→ **TASK DESCRIPTION**:
In the data below, find every line with the word "entropy" and copy it out.

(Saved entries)
(* ===== verification/IdentityModels.v ===== *)
(** * Key material of an identity ([src/models/])

    The key pairs, pre-keys and public bundles the identity is made of, with
    the size checks of their constructors. *)

From Stdlib Require Import ZArith List Bool Lia String.
From S2P Require Import Prelude Constants SecureMemory Crypto Signatures.
Import ListNotations.
Open Scope string_scope.
Open Scope list_scope.
Open Scope Z_scope.

Module Ed25519KeyPair.

Record t : Type := mk { private_key : SecureMemoryHandle.t; public_key : bytes }.

Definition new (private_key : SecureMemoryHandle.t) (public_key : bytes) : PResult t :=
  check? len public_key =? ED25519_PUBLIC_KEY_BYTES
    else ProtocolError.invalid_input "Invalid Ed25519 public key size" in
  Ok (mk private_key public_key).

Definition get_private_key_bytes (kp : t) : CResult bytes :=
  SecureMemoryHandle.read_bytes (private_key kp) ED25519_SECRET_KEY_BYTES.

Definition sign `{Signatures} (kp : t) (message : bytes) : PResult bytes :=
  let? sk_bytes := crypto_err (SecureMemoryHandle.read_bytes (private_key kp) ED25519_SECRET_KEY_BYTES) in
  check? len sk_bytes =? ED25519_SECRET_KEY_BYTES
    else ProtocolError.generic "Ed25519 secret key has wrong length" in
  check? ed25519_keypair_ok sk_bytes
    else ProtocolError.generic "Ed25519 sign failed: invalid keypair bytes" in
  Ok (ed25519_sign sk_bytes message).

Definition verify `{Signatures} (public_key message signature : bytes) : PResult unit :=
  check? len public_key =? ED25519_PUBLIC_KEY_BYTES
    else ProtocolError.invalid_input "Invalid Ed25519 public key size" in
  check? len signature =? ED25519_SIGNATURE_BYTES
    else ProtocolError.peer_pub_key "Invalid Ed25519 signature size" in
  check? ed25519_public_ok public_key
    else ProtocolError.peer_pub_key "Invalid Ed25519 public key" in
  check? ed25519_verify_strict public_key message signature
    else ProtocolError.peer_pub_key "Ed25519 signature verification failed" in
  Ok tt.

End Ed25519KeyPair.

Module X25519KeyPair.

Record t : Type := mk { secret_key : SecureMemoryHandle.t; public_key : bytes }.

Definition new (secret_key : SecureMemoryHandle.t) (public_key : bytes) : PResult t :=
  check? len public_key =? X25519_PUBLIC_KEY_BYTES
    else ProtocolError.invalid_input "Invalid X25519 public key size" in
  Ok (mk secret_key public_key).

End X25519KeyPair.

Module SignedPreKeyPair.

Record t : Type := mk {
  id : Z;
  secret_key : SecureMemoryHandle.t;
  public_key : bytes;
  signature : bytes }.

Definition new (id : Z) (secret_key : SecureMemoryHandle.t) (public_key signature : bytes) : PResult t :=
  check? len public_key =? X25519_PUBLIC_KEY_BYTES
    else ProtocolError.invalid_input "Invalid SPK public key size" in
  check? len signature =? ED25519_SIGNATURE_BYTES
    else ProtocolError.invalid_input "Invalid SPK signature size" in
  Ok (mk id secret_key public_key signature).

End SignedPreKeyPair.

Module OneTimePreKey.

Record t : Type := mk {
  id : Z;
  private_key : SecureMemoryHandle.t;
  public_key : bytes }.

Definition generate `{Primitives} (id : Z) (entropy : bytes) : PResult t :=
  let? (handle, public_key) := generate_x25519_keypair entropy in
  Ok (mk id handle public_key).

Definition create_from_seed `{Primitives} (id : Z) (seed : bytes) : PResult t :=
  check? len seed =? X25519_PRIVATE_KEY_BYTES
    else ProtocolError.key_generation "Invalid seed size for OPK derivation" in
  let private_key := clamp seed in
  let public_key := x25519_public private_key in
  let? handle := crypto_err (SecureMemoryHandle.alloc_write X25519_PRIVATE_KEY_BYTES private_key) in
  Ok (mk id handle public_key).

End OneTimePreKey.

Module OneTimePreKeyPublic.

Record t : Type := mk {
  id : Z;
  public_key : bytes;
  kyber_public : option bytes }.

End OneTimePreKeyPublic.

Module LocalPublicKeyBundle.

Record t : Type := mk {
  identity_ed25519_public : bytes;
  identity_x25519_public : bytes;
  identity_x25519_signature : bytes;
  signed_pre_key_id : Z;
  signed_pre_key_public : bytes;
  signed_pre_key_signature : bytes;
  one_time_pre_keys : list OneTimePreKeyPublic.t;
  ephemeral_x25519_public : option bytes;
  kyber_public : option bytes;
  kyber_ciphertext : option bytes;
  used_one_time_pre_key_id : option Z }.

Definition has_one_time_pre_keys (b : t) : bool :=
  match one_time_pre_keys b with [] => false | _ => true end.

Definition has_kyber_public (b : t) : bool :=
  match kyber_public b with Some _ => true | None => false end.

(** [matches!(&self.kyber_ciphertext, Some(ct) if !ct.is_empty())] *)
Definition has_kyber_ciphertext (b : t) : bool :=
  match kyber_ciphertext b with Some (_ :: _) => true | _ => false end.

End LocalPublicKeyBundle.

Module IdentityKeyBundle.

Record t : Type := mk {
  ed25519 : Ed25519KeyPair.t;
  identity_x25519 : X25519KeyPair.t;
  signed_pre_key : SignedPreKeyPair.t;
  one_time_pre_keys : list OneTimePreKey.t;
  kyber_secret_key : SecureMemoryHandle.t;
  kyber_public : bytes }.

End IdentityKeyBundle.

(** An ML-KEM ciphertext with the secret it carries. *)
Module HybridHandshakeArtifacts.

Record t : Type := mk {
  kyber_ciphertext : bytes;
  kyber_shared_secret : bytes }.

End HybridHandshakeArtifacts.

(** The state behind the lock of [IdentityKeys].  [event_handler] tells whether a handler is
    set; [handler_calls] are the calls [on_otk_exhaustion_warning(remaining, max_capacity)] made so far. *)
Module IdentityKeysInner.

Record t : Type := mk {
  identity_ed25519_secret_key : SecureMemoryHandle.t;
  identity_ed25519_public : bytes;
  identity_x25519_secret_key : SecureMemoryHandle.t;
  identity_x25519_public : bytes;
  identity_x25519_signature : bytes;
  signed_pre_key_id : Z;
  signed_pre_key_secret_key : SecureMemoryHandle.t;
  signed_pre_key_public : bytes;
  signed_pre_key_signature : bytes;
  one_time_pre_keys : list OneTimePreKey.t;
  one_time_pre_key_capacity : Z;
  kyber_secret_key : SecureMemoryHandle.t;
  kyber_public : bytes;
  pending_kyber_handshake : option HybridHandshakeArtifacts.t;
  ephemeral_secret_key : option SecureMemoryHandle.t;
  ephemeral_x25519_public : option bytes;
  selected_one_time_pre_key_id : option Z;
  inflight_handshake_init_hashes : list bytes;
  recent_handshake_init_hashes : list bytes;
  recent_handshake_init_order : list bytes;
  event_handler : bool;
  handler_calls : list (Z * Z) }.

Definition set_one_time_pre_keys (v : list OneTimePreKey.t) (s : t) : t :=
  mk (identity_ed25519_secret_key s) (identity_ed25519_public s) (identity_x25519_secret_key s)
    (identity_x25519_public s) (identity_x25519_signature s) (signed_pre_key_id s)
    (signed_pre_key_secret_key s) (signed_pre_key_public s) (signed_pre_key_signature s) v
    (one_time_pre_key_capacity s) (kyber_secret_key s) (kyber_public s)
    (pending_kyber_handshake s) (ephemeral_secret_key s) (ephemeral_x25519_public s)
    (selected_one_time_pre_key_id s) (inflight_handshake_init_hashes s)
    (recent_handshake_init_hashes s) (recent_handshake_init_order s) (event_handler s)
    (handler_calls s).
Definition set_one_time_pre_key_capacity (v : Z) (s : t) : t :=
  mk (identity_ed25519_secret_key s) (identity_ed25519_public s) (identity_x25519_secret_key s)
    (identity_x25519_public s) (identity_x25519_signature s) (signed_pre_key_id s)
    (signed_pre_key_secret_key s) (signed_pre_key_public s) (signed_pre_key_signature s)
    (one_time_pre_keys s) v (kyber_secret_key s) (kyber_public s) (pending_kyber_handshake s)
    (ephemeral_secret_key s) (ephemeral_x25519_public s) (selected_one_time_pre_key_id s)
    (inflight_handshake_init_hashes s) (recent_handshake_init_hashes s)
    (recent_handshake_init_order s) (event_handler s) (handler_calls s).
Definition set_pending_kyber_handshake (v : option HybridHandshakeArtifacts.t) (s : t) : t :=
  mk (identity_ed25519_secret_key s) (identity_ed25519_public s) (identity_x25519_secret_key s)
    (identity_x25519_public s) (identity_x25519_signature s) (signed_pre_key_id s)
    (signed_pre_key_secret_key s) (signed_pre_key_public s) (signed_pre_key_signature s)
    (one_time_pre_keys s) (one_time_pre_key_capacity s) (kyber_secret_key s) (kyber_public s) v
    (ephemeral_secret_key s) (ephemeral_x25519_public s) (selected_one_time_pre_key_id s)
    (inflight_handshake_init_hashes s) (recent_handshake_init_hashes s)
    (recent_handshake_init_order s) (event_handler s) (handler_calls s).
Definition set_ephemeral_secret_key (v : option SecureMemoryHandle.t) (s : t) : t :=
  mk (identity_ed25519_secret_key s) (identity_ed25519_public s) (identity_x25519_secret_key s)
    (identity_x25519_public s) (identity_x25519_signature s) (signed_pre_key_id s)
    (signed_pre_key_secret_key s) (signed_pre_key_public s) (signed_pre_key_signature s)
    (one_time_pre_keys s) (one_time_pre_key_capacity s) (kyber_secret_key s) (kyber_public s)
    (pending_kyber_handshake s) v (ephemeral_x25519_public s) (selected_one_time_pre_key_id s)
    (inflight_handshake_init_hashes s) (recent_handshake_init_hashes s)
    (recent_handshake_init_order s) (event_handler s) (handler_calls s).
Definition set_ephemeral_x25519_public (v : option bytes) (s : t) : t :=
  mk (identity_ed25519_secret_key s) (identity_ed25519_public s) (identity_x25519_secret_key s)
    (identity_x25519_public s) (identity_x25519_signature s) (signed_pre_key_id s)
    (signed_pre_key_secret_key s) (signed_pre_key_public s) (signed_pre_key_signature s)
    (one_time_pre_keys s) (one_time_pre_key_capacity s) (kyber_secret_key s) (kyber_public s)
    (pending_kyber_handshake s) (ephemeral_secret_key s) v (selected_one_time_pre_key_id s)
    (inflight_handshake_init_hashes s) (recent_handshake_init_hashes s)
    (recent_handshake_init_order s) (event_handler s) (handler_calls s).
Definition set_selected_one_time_pre_key_id (v : option Z) (s : t) : t :=
  mk (identity_ed25519_secret_key s) (identity_ed25519_public s) (identity_x25519_secret_key s)
    (identity_x25519_public s) (identity_x25519_signature s) (signed_pre_key_id s)
    (signed_pre_key_secret_key s) (signed_pre_key_public s) (signed_pre_key_signature s)
    (one_time_pre_keys s) (one_time_pre_key_capacity s) (kyber_secret_key s) (kyber_public s)
    (pending_kyber_handshake s) (ephemeral_secret_key s) (ephemeral_x25519_public s) v
    (inflight_handshake_init_hashes s) (recent_handshake_init_hashes s)
    (recent_handshake_init_order s) (event_handler s) (handler_calls s).
Definition set_inflight_handshake_init_hashes (v : list bytes) (s : t) : t :=
  mk (identity_ed25519_secret_key s) (identity_ed25519_public s) (identity_x25519_secret_key s)
    (identity_x25519_public s) (identity_x25519_signature s) (signed_pre_key_id s)
    (signed_pre_key_secret_key s) (signed_pre_key_public s) (signed_pre_key_signature s)
    (one_time_pre_keys s) (one_time_pre_key_capacity s) (kyber_secret_key s) (kyber_public s)
    (pending_kyber_handshake s) (ephemeral_secret_key s) (ephemeral_x25519_public s)
    (selected_one_time_pre_key_id s) v (recent_handshake_init_hashes s)
    (recent_handshake_init_order s) (event_handler s) (handler_calls s).
Definition set_recent_handshake_init_hashes (v : list bytes) (s : t) : t :=
  mk (identity_ed25519_secret_key s) (identity_ed25519_public s) (identity_x25519_secret_key s)
    (identity_x25519_public s) (identity_x25519_signature s) (signed_pre_key_id s)
    (signed_pre_key_secret_key s) (signed_pre_key_public s) (signed_pre_key_signature s)
    (one_time_pre_keys s) (one_time_pre_key_capacity s) (kyber_secret_key s) (kyber_public s)
    (pending_kyber_handshake s) (ephemeral_secret_key s) (ephemeral_x25519_public s)
    (selected_one_time_pre_key_id s) (inflight_handshake_init_hashes s) v
    (recent_handshake_init_order s) (event_handler s) (handler_calls s).
Definition set_recent_handshake_init_order (v : list bytes) (s : t) : t :=
  mk (identity_ed25519_secret_key s) (identity_ed25519_public s) (identity_x25519_secret_key s)
    (identity_x25519_public s) (identity_x25519_signature s) (signed_pre_key_id s)
    (signed_pre_key_secret_key s) (signed_pre_key_public s) (signed_pre_key_signature s)
    (one_time_pre_keys s) (one_time_pre_key_capacity s) (kyber_secret_key s) (kyber_public s)
    (pending_kyber_handshake s) (ephemeral_secret_key s) (ephemeral_x25519_public s)
    (selected_one_time_pre_key_id s) (inflight_handshake_init_hashes s)
    (recent_handshake_init_hashes s) v (event_handler s) (handler_calls s).
Definition set_event_handler (v : bool) (s : t) : t :=
  mk (identity_ed25519_secret_key s) (identity_ed25519_public s) (identity_x25519_secret_key s)
    (identity_x25519_public s) (identity_x25519_signature s) (signed_pre_key_id s)
    (signed_pre_key_secret_key s) (signed_pre_key_public s) (signed_pre_key_signature s)
    (one_time_pre_keys s) (one_time_pre_key_capacity s) (kyber_secret_key s) (kyber_public s)
    (pending_kyber_handshake s) (ephemeral_secret_key s) (ephemeral_x25519_public s)
    (selected_one_time_pre_key_id s) (inflight_handshake_init_hashes s)
    (recent_handshake_init_hashes s) (recent_handshake_init_order s) v (handler_calls s).
Definition set_handler_calls (v : list (Z * Z)) (s : t) : t :=
  mk (identity_ed25519_secret_key s) (identity_ed25519_public s) (identity_x25519_secret_key s)
    (identity_x25519_public s) (identity_x25519_signature s) (signed_pre_key_id s)
    (signed_pre_key_secret_key s) (signed_pre_key_public s) (signed_pre_key_signature s)
    (one_time_pre_keys s) (one_time_pre_key_capacity s) (kyber_secret_key s) (kyber_public s)
    (pending_kyber_handshake s) (ephemeral_secret_key s) (ephemeral_x25519_public s)
    (selected_one_time_pre_key_id s) (inflight_handshake_init_hashes s)
    (recent_handshake_init_hashes s) (recent_handshake_init_order s) (event_handler s) v.

End IdentityKeysInner.
Abbreviation IdentityKeysInner := IdentityKeysInner.t.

→ **ANSWER AREA**:
Definition generate `{Primitives} (id : Z) (entropy : bytes) : PResult t :=
  let? (handle, public_key) := generate_x25519_keypair entropy in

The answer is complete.